Drug dealer: I think that Mexicans are getting a bad rap. And while a lot of the stuff is coming across the border, it’s our demand that’s pushing it here. It’s like stop the demand, you’ll stop the flow.
Now, this is remarkable. The U.S. government echoes the sentiment of a drug dealer.
Gil Kerlikowske: Mexico wouldn’t have quite the level of problems — and actually several other countries wouldn’t either — if we could reduce our own demand.
A snapshot of drug use in the U.S. (Courtesy U.S. Department of Health and Human Services).
Gil Kerlikowske is the U.S. drug czar. He says the demand for cocaine has fallen steadily over the last few decades, but the government isn’t sure why. It could be a combination of prevention efforts like the “Just Say No” campaign from the 1980s and 90s. Or it could be the billions of dollars invested in law enforcement on both sides of the border. For decades, there have been critics who say this so-called “War on Drugs” is entirely the wrong approach. And Kerlikowske agrees on one point: the phrase should be thrown out the window.
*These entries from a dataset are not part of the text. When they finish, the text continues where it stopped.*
Lemma require_resting_ok n g w1 u w2 :
  reads w w1 → o_provenance n = REAL → require_resting n g w1 = Ok u w2 →
  ∃ t, observed w t ∧ assessable n g = true ∧ filter (λ x, tradable (db w) n x = true) (crossing_book (db w) n t) = [].
Proof.
  intros Hr Hp. unfold require_resting. intros (a & w3 & Ha & H)%bind_ok.
  apply bind_ok in H as ([] & w4 & [Hi ->]%refuse_ok & [Hc ->]%refuse_ok).
  assert (db w1 = db w) as Hdb by apply Hr.
  apply assess_ok in Ha as (Hass & _ & ->); [|rewrite Hdb; apply keyed_orders, Hok|done|done].
  exists (clock w1 (clock_reads w1)). rewrite Hdb in Hc.
  split_and!; [by eapply reads_observed; [|eexists]|done|]. by destruct (filter _ _).
Qed.

Lemma unassessable_raises n g w1 : o_provenance n ≠ REAL → ∃ e, require_resting n g w1 = Raise e w1.
Proof.
  intros Hp. unfold require_resting, assess_locked_order. rewrite (bool_decide_eq_true_2 (_ ≠ REAL)) by done.
  rewrite !orb_true_r. cbn. eexists. reflexivity.
Qed.

Lemma uncommitted_authorize k g n : Keeps uncommitted (authorize_listing p party k g n).
Proof.
  unfold authorize_listing. destruct (negb _); [keeps|]. destruct (nc_support_confirmation p) as [c|]; [|keeps].
  keeps; try done. all: apply keeps_only_events_uncommitted; keeps.
Qed.
(* ===== verification/InvalidationSafety.v ===== *)
(** * Invalidating market access refines a revocation

    What the invalidator does to the books is one simultaneous change, defined
    here without loops or locks: the organization's pending trades are cancelled,
    the affected orders get their new rows and every inventory row gets back what
    its orders no longer need.  The revocation keeps the market invariant, takes
    the organization out of the market and loses no stock; the operation
    implements it. *)

From S2P Require Import Prelude Catalog Calendar AvailabilityWindows Decimal Schema Constraints Database Queries Scenario Policy Eligibility Events Watchlist Benchmarks Inventory Ledger TradeLedger Admission RequestParty Trades TradeSteps Orders OrderAmendment Lifecycle OrderCreationSafety ListingSteps Invalidation.
Local Open Scope Z_scope.

(** ** The revocation *)

Section revocation.
Context (d : Database) (org : uuid) (now : datetime).

Definition doomed_trades : list Trade := trades_by_id d (pending_trade_of org).
Definition affected (o : Order) : bool :=
  active_order_of org o || bool_decide (o_id o ∈ linked_order_ids doomed_trades).
(** What the cancelled trades had taken from an order. *)
Definition restored_stock (id : uuid) : Z := restored_by_order doomed_trades id.

Definition revoked_trade (t : Trade) : Trade := if pending_trade_of org t then cancelled_trade t else t.
Definition revoked_order (o : Order) : Order :=
  if affected o then invalidated_order org now (restored_stock (o_id o)) o else o.
Definition freed_by (o : Order) : Z :=
  if affected o then invalidated_release org now (restored_stock (o_id o)) o else 0.
Definition freed_stock (i : uuid) : Z :=
  sum_map (λ o, if bool_decide (o_inventory_item_id o = Some i) then freed_by o else 0) (orders d).

Definition revoked_in : Database :=
  d <| trades := revoked_trade <$> trades d |>
    <| orders := revoked_order <$> orders d |>
    <| inventory := map_imap (λ i item, Some (release_stock (freed_stock i) item)) (inventory d) |>.
End revocation.

(** The organization offers nothing and has promised nothing. *)
Definition out_of_market (d : Database) (org : uuid) : Prop :=
  map_Forall (λ _ o, active_order_of org o = false) (orders d)
  ∧ map_Forall (λ _ t, pending_trade_of org t = false) (trades d).

(** ** Rows of the revocation *)

Lemma invalidated_order_row org now restored o :
  same_identity o (invalidated_order org now restored o)
  ∧ o_status (invalidated_order org now restored o) = invalidated_status org now restored o
  ∧ o_remaining_quantity_mt (invalidated_order org now restored o) = o_remaining_quantity_mt o + restored
  ∧ o_organization_id (invalidated_order org now restored o) = o_organization_id o.
Proof. unfold invalidated_order, bump_version. destruct (_ || _); [case_bool_decide|]; by repeat split. Qed.

Lemma revoked_order_identity d org now o : same_identity o (revoked_order d org now o).
Proof. unfold revoked_order. destruct (affected _ _ _); [apply invalidated_order_row|by repeat split]. Qed.

Lemma trade_links_elem id t :
  id ∈ trade_links t ↔ t_bid_order_id t = Some id ∨ t_ask_order_id t = Some id.
Proof.
  unfold trade_links. rewrite elem_of_app. destruct (t_bid_order_id t), (t_ask_order_id t); cbn;
    rewrite ?list_elem_of_singleton, ?elem_of_nil; naive_solver.
Qed.
Lemma linked_order_ids_elem id rows : id ∈ linked_order_ids rows ↔ ∃ t, t ∈ rows ∧ id ∈ trade_links t.
Proof. unfold linked_order_ids. rewrite list_elem_of_bind. naive_solver. Qed.

Lemma unlinked_restores id rows : id ∉ linked_order_ids rows → restored_by_order rows id = 0.
Proof.
  induction rows as [|t rows IH]; intros Hid; [done|].
  change (restored_by_order (t :: rows) id) with (trade_restores id t + restored_by_order rows id). rewrite IH.
  - unfold trade_restores. rewrite !bool_decide_eq_false_2; [done|..]; intros E; apply Hid, linked_order_ids_elem;
      exists t; (split; [by left|]); apply trade_links_elem; tauto.
  - intros Hin. apply Hid. apply linked_order_ids_elem in Hin as (x & Hx & Hl). apply linked_order_ids_elem.
    exists x. split; [by right|done].
Qed.

Lemma unaffected_restored d org o : affected d org o = false → restored_stock d org (o_id o) = 0.
Proof.
  intros [_ Hb%bool_decide_eq_false]%orb_false_iff. by apply unlinked_restores.
Qed.

(** The code's running total as a sum over the table. *)
Lemma restored_as_sum d org id :
  restored_stock d org id = sum_map (λ t, if pending_trade_of org t then trade_restores id t else 0) (trades d).
Proof.
  unfold restored_stock, doomed_trades, trades_by_id. change (restored_by_order ?l id) with (sum_list (trade_restores id) l).
  rewrite (sum_list_permutation _ _ _ (merge_sort_Permutation trade_id_le _)), sum_list_filter.
  apply sum_list_map.
Qed.

Section revoked.
Context (d : Database) (org : uuid) (now : datetime).
Context (Hok : market_ok d) (Hlinked : trades_linked d) (Hbacked : asks_backed d).
#[local] Abbreviation d' := (revoked_in d org now).
#[local] Abbreviation restored := (restored_stock d org).

Lemma revoked_kept : orders_kept (orders d) (orders d').
Proof.
  intros id. cbn. rewrite lookup_fmap. destruct (orders d !! id); constructor.
  apply identity_backing, revoked_order_identity.
Qed.

Lemma trade_restores_nonneg id t k : trades d !! k = Some t → 0 <= trade_restores id t.
Proof.
  intros Ht. destruct Hok as ((_ & Hc & _) & _). destruct (Hc k t Ht) as (_ & ((? & _) & _) & _).
  unfold trade_restores. case_bool_decide; case_bool_decide; lia.
Qed.
Lemma restored_nonneg id : 0 <= restored id.
Proof.
  rewrite restored_as_sum. apply sum_map_nonneg. intros k t Ht. destruct (pending_trade_of org t); [|done].
  by apply (trade_restores_nonneg id t k).
Qed.

(** No trade has an order on both sides. *)
Lemma restores_fills id k t :
  trades d !! k = Some t → pending_trade_of org t = true → trade_restores id t = trade_fills id t.
Proof.
  intros Ht [Hp%bool_decide_eq_true _]%andb_true_iff. destruct (Hlinked k t Ht) as [Hb Ha].
  unfold trade_restores, trade_fills. rewrite Hp. cbn. rewrite andb_true_r.
  case_bool_decide as E1; case_bool_decide as E2; cbn; try lia.
  rewrite E1 in Hb. rewrite E2 in Ha. cbn in *. destruct (orders d !! id); [congruence|done].
Qed.

Lemma revoked_filled id : filled_stock d' id = filled_stock d id - restored id.
Proof.
  unfold filled_stock. cbn. rewrite sum_map_fmap, restored_as_sum.
  enough (sum_map (trade_fills id) (trades d)
    = sum_map (λ t, trade_fills id (revoked_trade org t)) (trades d)
      + sum_map (λ t, if pending_trade_of org t then trade_restores id t else 0) (trades d)) by lia.
  rewrite <-sum_map_plus. apply sum_map_ext. intros k t Ht. unfold revoked_trade.
  destruct (pending_trade_of org t) eqn:He; [|lia].
  by rewrite (trade_fills_dead id (cancelled_trade t)), (restores_fills id k t).
Qed.

(** What an order holds of an item, before and after. *)
Lemma revoked_order_holds i o :
  order_holds i (revoked_order d org now o)
  = order_holds i o + if bool_decide (o_inventory_item_id o = Some i)
                      then restored (o_id o) - freed_by d org now o else 0.
Proof.
  destruct (revoked_order_identity d org now o) as (_ & _ & Ei & _).
  unfold order_holds. rewrite Ei. case_bool_decide; [|done]. cbn [andb]. unfold revoked_order, freed_by.
  destruct (affected d org o) eqn:Ha; [|rewrite (unaffected_restored d org o Ha); lia].
  destruct (invalidated_order_row org now (restored (o_id o)) o) as (_ & -> & -> & _).
  unfold invalidated_status, invalidated_release. destruct (is_withdrawn (o_status o)) eqn:Hw; [rewrite Hw; cbn; lia|].
  destruct (owner_revoked org o); [change (is_withdrawn CANCELLED) with true; cbn; lia|].
  destruct (overdue_at o now); [change (is_withdrawn EXPIRED) with true; cbn; lia|]. cbn [orb].
  case_bool_decide as Hr; [|rewrite Hw; cbn; lia].
  destruct (_ =? _); [change (is_withdrawn OPEN) with false|change (is_withdrawn PARTIALLY_FILLED) with false]; cbn; lia.
Qed.

(** A bid backs nothing: what a trade holds is given back through its ask. *)
Lemma bid_unbacked k t o i :
  trades d !! k = Some t → orders d !! o_id o = Some o → t_bid_order_id t = Some (o_id o) →
  o_inventory_item_id o ≠ Some i.
Proof.
  intros Ht Ho Hb Hi. destruct (Hlinked k t Ht) as [Hl _]. rewrite Hb in Hl. cbn in Hl. rewrite Ho in Hl.
  specialize (Hbacked _ _ Ho). cbn in Hbacked. rewrite Hi, Hl in Hbacked. by discriminate Hbacked.
Qed.

Lemma trade_gives_back i k t :
  trades d !! k = Some t →
  sum_map (λ o, if bool_decide (o_inventory_item_id o = Some i) then trade_restores (o_id o) t else 0) (orders d)
  = if bool_decide (trade_item (orders d) t = Some i) then t_quantity_mt t else 0.
Proof.
  intros Ht. pose proof (proj1 (proj1 (proj2 Hok))) as Hkey. cbn beta in Hkey.
  rewrite (sum_map_ext _ (λ o, (if bool_decide (o_inventory_item_id o = Some i)
      then if bool_decide (t_ask_order_id t = Some (o_id o)) then t_quantity_mt t else 0 else 0))).
  2: { intros j o Ho. pose proof (Hkey j o Ho) as Hj. cbn in Hj. subst j. unfold trade_restores.
       case_bool_decide as Hi; [|done]. rewrite (bool_decide_eq_false_2 (t_bid_order_id t = _)); [lia|].
       intros Hb. by apply (bid_unbacked k t o i Ht Ho Hb). }
  unfold trade_item, trade_order_id. destruct (t_ask_order_id t) as [a|] eqn:Ha.
  - rewrite (sum_map_at _ _ a).
    + cbn. destruct (orders d !! a) as [o|] eqn:Ho; [|done]. cbn. pose proof (Hkey a o Ho) as Hj. cbn in Hj.
      by rewrite Hj, (bool_decide_eq_true_2 (Some a = Some a)).
    + intros j o Ho Hne. pose proof (Hkey j o Ho) as Hj. cbn in Hj.
      rewrite (bool_decide_eq_false_2 (Some a = _)) by congruence. apply if_same.
  - rewrite sum_map_zero by (intros; apply if_same). destruct (t_bid_order_id t) as [b|] eqn:Hb; [|done]. cbn.
    destruct (orders d !! b) as [o|] eqn:Ho; [|done]. cbn. rewrite bool_decide_eq_false_2; [done|].
    pose proof (Hkey b o Ho) as Hj. cbn in Hj. subst b. by apply (bid_unbacked k t o i).
Qed.

Lemma revoked_trade_holds i k t :
  trades d !! k = Some t →
  trade_holds (orders d) i t
  = trade_holds (orders d') i (revoked_trade org t)
    + if pending_trade_of org t
      then if bool_decide (trade_item (orders d) t = Some i) then t_quantity_mt t else 0 else 0.
Proof.
  intros Ht. unfold revoked_trade. destruct (pending_trade_of org t) eqn:He.
  - apply andb_true_iff in He as [Hp%bool_decide_eq_true _].
    rewrite (trade_holds_settled _ _ (cancelled_trade t)) by done. unfold trade_holds. by rewrite Hp.
  - unfold trade_holds. rewrite (kept_trade_item _ _ t revoked_kept). lia.
Qed.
Kerlikowske: We should stop calling it a “War on Drugs.” People are frustrated. They don’t see a real end result or a win. They know that somebody, their son or daughter in high school, can still get drugs. And it’s just the wrong approach.
Instead, Kerlikowske says this drug problem must also be treated as a human health issue. It won’t be easy. Economists say very little can be done in the short term to stop our hunger for drugs like marijuana. Its use has remained steady for a decade.
Drug user: Whenever I hear about the violence, I cringe.
This is a Phoenix drug user, who spends a lot time thinking about this very debate. She started smoking marijuana after a cancer diagnosis. Despite Arizona’s new medical marijuana law, she doesn’t have permission to smoke. She buys it illegally.
Drug user: One of the guilt parts that I have over using the marijuana is what’s going on in Mexico. I don’t want to feel that what I’m having to do for my health is hurting somebody else.
And yet, the money she spends on marijuana is more than likely fueling the Mexican drug cartels. All those little drug sales, all over America, add up to as much as $39 billion each year that heads south across the border.
In Phoenix, I’m Peter O’Dowd for Marketplace.